United States District Court, D. Massachusetts

March 30, 2017

MARION R. CONLEY, Defendant.


          MARIANNE B. BOWLER United States Magistrate Judge

         On January 23, 2017, this court conducted a bench trial on the remaining claims in this mortgage foreclosure action. Defendant Marion R. Conley (“defendant”) was the only witness testifying at the one-day trial. At the close of the evidence, plaintiff HMC Assets, LLC, solely in its capacity as separate trustee of CAM Mortgage Trust 2013-1, (“HMC as Trustee”) filed a renewed motion for judgment under Fed.R.Civ.P. 52(c) (Docket Entry # 104), which this court took under advisement. On January 30, 2017, defendant filed a request for rulings. (Docket Entry # 109).


         HMC as Trustee filed this action on February 13, 2014. In August 2016, this court issued a Memorandum and Order resolving a majority of the counts in an amended complaint (Docket Entry # 11) and in a counterclaim (Docket Entry # 27). (Docket Entry # 84). As a result of these rulings, a voluntary dismissal of Count III in the amended complaint (Docket Entry # 44) and a stipulation with respect to Count V in the amended complaint (Docket Entry # 95), the following claims remain: (1) Count Six in the amended complaint for a writ of assistance from the court; (2) Count One in the counterclaim for a determination by the court of the rights of the parties with respect to the property pursuant to Massachusetts General Laws chapter 185 (“chapter 185”), section 114 (“section 114”); and (3) Count Six of the counterclaim which seeks an accounting of the fees and costs assessed to defendant's account at any time she was in default.

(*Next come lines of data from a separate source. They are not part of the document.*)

(* ===== verification/Quic.v ===== *)
(** * The bridge over QUIC ([crates/mmbus-bridge/src/quic.rs])

    What a QUIC peer has instead of a forwarder thread - a thread between its queue and a second one inside
    the runtime, and the task that writes the stream - and the task that reads an accepted connection.  The
    quinn library's connections and streams are lists of the outcomes of the calls on them. *)

From Stdlib Require Import ZArith Lia Strings.Byte.
From stdpp Require Import base option gmap list.
From S2P Require Import Prelude Text BridgeConfig Frame Queue Bridge BridgeSpec BridgeMesh.

(** ** Waiting *)

(** [sleep_interruptible], in milliseconds: the chunks slept.  [stops] is what the loads of the shutdown flag
    give; the flag is down when they are used up. *)
Fixpoint sleep_chunks (fuel : nat) (left : Z) (stops : list bool) : list Z :=
  match fuel with
  | O => []
  | S fuel =>
      if 0 <? left then
        if match stops with true :: _ => true | _ => false end then []
        else let chunk := Z.min left 50 in chunk :: sleep_chunks fuel (saturating_sub left chunk) (tail stops)
      else []
  end.

Definition sleep_interruptible (total : Z) (stops : list bool) : list Z := sleep_chunks (Z.to_nat (total / 50) + 1) total stops.

(** ** The task that writes *)

(** One turn of [run_quic_connection]'s loop: the flag is up; what [recv] gave within 200 ms and how
    [write_all] ended ([Some k] is a failure after [k] bytes); the channel is closed; nothing came. *)
Inductive turn := TStop | TFrame (bytes : list byte) (failed : option Z) | TClosed | TQuiet.

Inductive session_end := Running | Finished | OpenFailed | HelloFailed | WriteFailed.
(** C15: from one bridge to another, for as long as both run.  Frames of topics A forwards go into A's queue for a
    peer, whatever the threads that send do between two steps of the forwarder; the forwarder connects, fails,
    is cut off in the middle of a write and connects again, any number of times; B's readers, one for each
    connection (none of whose bytes need arrive), see what was written cut into any reads and ending anywhere, and
    share a channel to B's publisher.  The publisher gets the messages of frames A sent whose topic B receives, no frame
    twice; those of one connection in the order A sent them, and all of them in that order as long as each reader is
    done before the next one begins; and nothing without an accepted key or under B's own id.  When every connection
    is read to its end, a failed write costs one frame and nothing else that was taken out of the queue is
    lost; what was not taken out or evicted is in the queue, which holds the newest. *)
Theorem bridge_delivers a b p cap (q0 : chan (list byte)) frames ds cs m :
  host_ok a -> host_ok b -> zlen (as_bytes (preshared_key p)) < 2 ^ 16 ->
  Forall (own_frame (hid a) (forward_topics (hcfg a))) frames ->
  channel cap = Some q0 ->
  let '(q, es) := forwarder_main (hello_bytes (hid a) p) ds (Trace q0 [] []) in
  sent q = map enc_frame frames ->
  Forall2 (fun c s => read_bytes (heard c) `prefix_of` s.1) cs (sessions es) ->
  merge (map (publishes b) cs) m ->
  exists arrived, arrived `sublist_of` frames
    /\ m ≡ₚ (if admitted a b p then accepts b arrived else [])
    /\ Forall (fun c => publishes b c `sublist_of` m) cs
    /\ concat (map (publishes b) cs) = (if admitted a b p then accepts b arrived else [])
    /\ (Forall2 (fun c s => read_bytes (heard c) = s.1) cs (sessions es) ->
          (length (received q) <= length arrived + lost_in (sessions es))%nat)
    /\ exists gone, map enc_frame frames = gone ++ items (tq q) /\ received q `sublist_of` gone /\ zlen (items (tq q)) <= cap.
Proof.
  intros Ha Hb Hpsk Hfs Hc. destruct (run_events_ok cap q0 [] Hc) as [Hok Hcap]. cbn [foldl] in Hok, Hcap.
  pose proof (forwarder_queue (hello_bytes (hid a) p) 50 ds _ Hok) as [[_ Hl (gone & Hs & Hg)] Hcap'].
  pose proof (fun fs => sessions_read a b p Ha Hb Hpsk ds 50 (Trace q0 [] []) cs fs) as Hread. cbn [received app] in Hread.
  unfold forwarder_main. destruct (forwarder_loop _ 50 ds _) as [q es]. cbn [fst] in *. intros Hsent HF Hm.
  assert (Hsub : received q `sublist_of` map enc_frame frames) by (rewrite <- Hsent, Hs; by apply sublist_inserts_r).
  apply sublist_map_inv in Hsub as (fs & E & Hfs1).
  destruct (Hread fs (Forall_sublist _ _ _ Hfs1 Hfs) E HF) as (arr & Hsub & Hn & Hpub).
  exists arr. split; [by etrans|]. split; [rewrite <- Hpub; by apply merge_perm|]. split.
  { pose proof (merge_sublist _ _ Hm) as Hms. by apply Forall_map in Hms. }
  split; [done|]. split; [rewrite E, length_map; exact Hn|]. exists gone. rewrite <- Hsent, Hs. split; [done|]. split; [done|]. lia.
Qed.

         With respect to Count Six in the amended complaint, defendant contends that HMC as Trustee can only seek possession of the property in state court under Massachusetts General Laws chapter 239, section one. (Docket Entry # 105).[1] As to Count One in the counterclaim, defendant “concedes that” the count “may have been decided by the Court if her accounting counterclaim fails.” (Docket Entry # 92). As a result, the accounting claim formed the primary basis for the nonjury trial.

         The accounting claim pled in the counterclaim asserts that defendant “is entitled to a complete accounting, together with proof of invoicing and proof of payment(s) for all fees, costs, charges and/or expenses that were assessed to her account at any time she was purportedly in default.” (Docket Entry # 27, ¶ 102). It does not cite any legal or equitable authority for the cause of action. The claim alleges that defendant asked HMC as Trustee or its agents or loan servicers about amounts due on a mortgage before and after a March 2014 foreclosure but was left “to wonder what was legitimately owed and when.” (Docket Entry # 27, ¶ 102). HMC as Trustee did not address the claim in seeking summary judgment on the counterclaim. (Docket Entry # 84, p. 73).

         In the proposed jury instructions in the pretrial memorandum, defendant elucidates the legal basis for the claim by identifying two statutes under which she seeks relief. Specifically, the proposed instructions assert entitlement to “an accurate accounting of the amounts” plaintiff owed on the basis of Massachusetts General Laws chapter 183, section 27 (“section 27”), and Massachusetts General Laws chapter 244, section 20 (“section 20”). With respect to section 27, the proposed instructions cite a case interpreting section 27, Duclersaint v. Federal National Mortgage Association, 696 N.E.2d 536 (Mass. 1998) (“Duclersaint”). The proposed instructions also cite an unpublished Massachusetts Appeals Court case, Riverview Apartments, LLC v. City National Bank, 34 N.E.3d 780 (Mass.App.Ct. 2015) (unpublished Rule 1:28 decision) (“Riverview”), which discusses section 20 and, to a lesser extent, section 27. (Docket Entry # 92). Neither case sets out a new legal theory to obtain an accounting.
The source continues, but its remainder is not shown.